“I suppose so,” said she, rather shortly. “But then there's the expense side of it. Zanin keeps getting the bit in his teeth.... Lately I've begun to see that these quarrels are just the surface. The real clash lies deeper. It's partly racial, I suppose, and partly—”
“Personal?”
“Yes.” She threw out her hands. “They're fighting over me. I don't mind it so much in Peter. He has only lately come to see things our way. He never made the professions Zanin has of being superior to passions, jealousies, the sense of possession.”

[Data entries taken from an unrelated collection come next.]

(* ===== verification/Synk.v ===== *)
(** * src/go/pkg/synk: applying a set of resources and keeping track of it

    [Module Model] translates synk.go: names and versions of ResourceSets,
    ownership, the application of one resource and of a whole set, and the
    bookkeeping in the ResourceSet.  The properties follow. *)
From stdpp Require Import prelude strings gmap list sorting pretty.
From Stdlib Require Import Ascii ZArith Sorting.Sorted.
From S2P Require Import Prelude GoErr GoStr Kube.

Open Scope string_scope.
Open Scope prog_scope.

Module Model.

(** ** Data *)

(** A resource.  [u_nil] tells a nil [Object] map; [u_body] are the fields
    other than apiVersion, kind and metadata. *)
Record Unstructured := mkU {
  u_nil : bool; u_APIVersion : string; u_Kind : string; u_meta : ObjectMeta;
  u_body : list (string * json) }.
Definition u_Name (u : Unstructured) : string := om_Name (u_meta u).
Definition u_Namespace (u : Unstructured) : string := om_Namespace (u_meta u).
Definition u_setMeta (m : ObjectMeta) (u : Unstructured) : Unstructured :=
  mkU (u_nil u) (u_APIVersion u) (u_Kind u) m (u_body u).

Record GVK := mkGVK { gvk_Group : string; gvk_Version : string; gvk_Kind : string }.
#[export] Instance GVK_eq_dec : EqDecision GVK.
Proof. solve_decision. Defined.

Record ResourceRef := mkRef { ref_Namespace : string; ref_Name : string }.
Record ResourceSetSpecGroup := mkSpecGroup {
  sg_Group : string; sg_Version : string; sg_Kind : string; sg_Items : list ResourceRef }.
Inductive ResourceAction := ActionNone | ActionCreate | ActionUpdate | ActionReplace.
Record ResourceStatus := mkResourceStatus {
  st_Namespace : string; st_Name : string; st_Action : ResourceAction;
  st_UID : string; st_Generation : Z; st_Error : string }.
Record ResourceSetStatusGroup := mkStatusGroup {
  tg_Group : string; tg_Version : string; tg_Kind : string; tg_Items : list ResourceStatus }.
Inductive ResourceSetPhase := PhaseNone | PhasePending | PhaseFailed | PhaseSettled.
Record ResourceSetStatus := mkResourceSetStatus {
  rss_Phase : ResourceSetPhase; rss_StartedAt : time; rss_FinishedAt : time;
  rss_Applied : list ResourceSetStatusGroup; rss_Failed : list ResourceSetStatusGroup }.
Record ResourceSet := mkResourceSet {
  rs_meta : ObjectMeta; rs_Resources : list ResourceSetSpecGroup; rs_Status : ResourceSetStatus }.
Definition rs_Name (rs : ResourceSet) : string := om_Name (rs_meta rs).

Record ApplyOptions := mkApplyOptions {
  o_name : string; o_version : Z; o_Namespace : string; o_EnforceNamespace : bool; o_Log : bool }.

(** What a CustomResourceDefinition decodes to: the parts that are read. *)
Record CRD := mkCRD {
  crd_Group : string; crd_Kind : string; crd_Plural : string; crd_ClusterScoped : bool;
  crd_Versions : list (string * bool) (* name, served *) }.
Record APIResource := mkAPIResource { ar_Name : string; ar_Kind : string; ar_Namespaced : bool }.
Record RESTMapping := mkRESTMapping { m_Resource : string * string * string; m_Root : bool; m_GVK : GVK }.
Inductive PatchType := StrategicMergePatchType | MergePatchType.
(** [scheme.Scheme.New]: an object, "not registered", or another error. *)
Inductive Instantiated := Registered | NotRegistered | NewError (e : error).

(** The libraries the package computes with: JSON encoding and decoding, the
    type registry, and the three-way merges. *)
Record Libs := mkLibs {
  MarshalJSON : Unstructured → result string;
  convertCRD : Unstructured → result CRD;
  SchemeNew : GVK → Instantiated;
  NewPatchMeta : GVK → option error;
  StrategicPatch : GVK → string → string → string → result string;
  JSONMergePatch : string → string → string → result string }.

(** One entry of [applyResults]: [res] is the position of the resource in the
    slice, since the entry holds the pointer. *)
Record applyResult := mkApplyResult { resource : nat; action : ResourceAction; err : option error }.
Abbreviation applyResults := (gmap string applyResult).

She paused, brooding, oblivious now to her surroundings, slowly shaking her head. “Zanin has always said that the one real wrong is to take or accept love where it isn't real enough to justify itself. But now when I won't see him—those are the times he runs wild with the business. Then Peter has to row with him to check the awful waste of money. Peter's rather wonderful about it. He never loses his courage.”
This was a new picture of Peter. The Worm gave thought to it.
“First he took Zanin's disconnected abstractions and made a real film drama out of them. It's big stuff, Henry. Powerful and fine. And then he threw in every cent he had.”
“Peter threw in every cent!...” The Worm was startled upright, pipe in hand.
“Every cent, Henry. All his savings. And never a grudging word. Not about that.”
She dropped her chin on her hands. Tears were in her eyes. Her boy-cut short hair had lately grown out a little, and was rumpled where she had run her fingers through it. It was fine-spun hair and thick on her head. It was all high lights and rich brown shades. The Worm found himself wishing it was long and free, rippling down over her shoulders. He thought, too, of the fine texture of her skin, just beneath the hair. A warm glow was creeping through his nervous system and into his mind.... He set his teeth hard on his pipestem.
She leaned back more relaxed and spoke in a quieter tone. “You know how I feel about things, Henry. I quit my home. I have put on record my own little protest against the conventional lies we are all fed on from the cradle here in America. I went into this picture thing with my eyes open, because it was what I believed in. It wasn't a pleasant thought—making myself so conspicuous, acting for the camera without clothes enough to keep me warm. I believed in Zanin, too. And it seemed to be a way in which I could really do something for him—after all he had done for me. But it hasn't turned out well. The ideals seem to have oozed out of it.”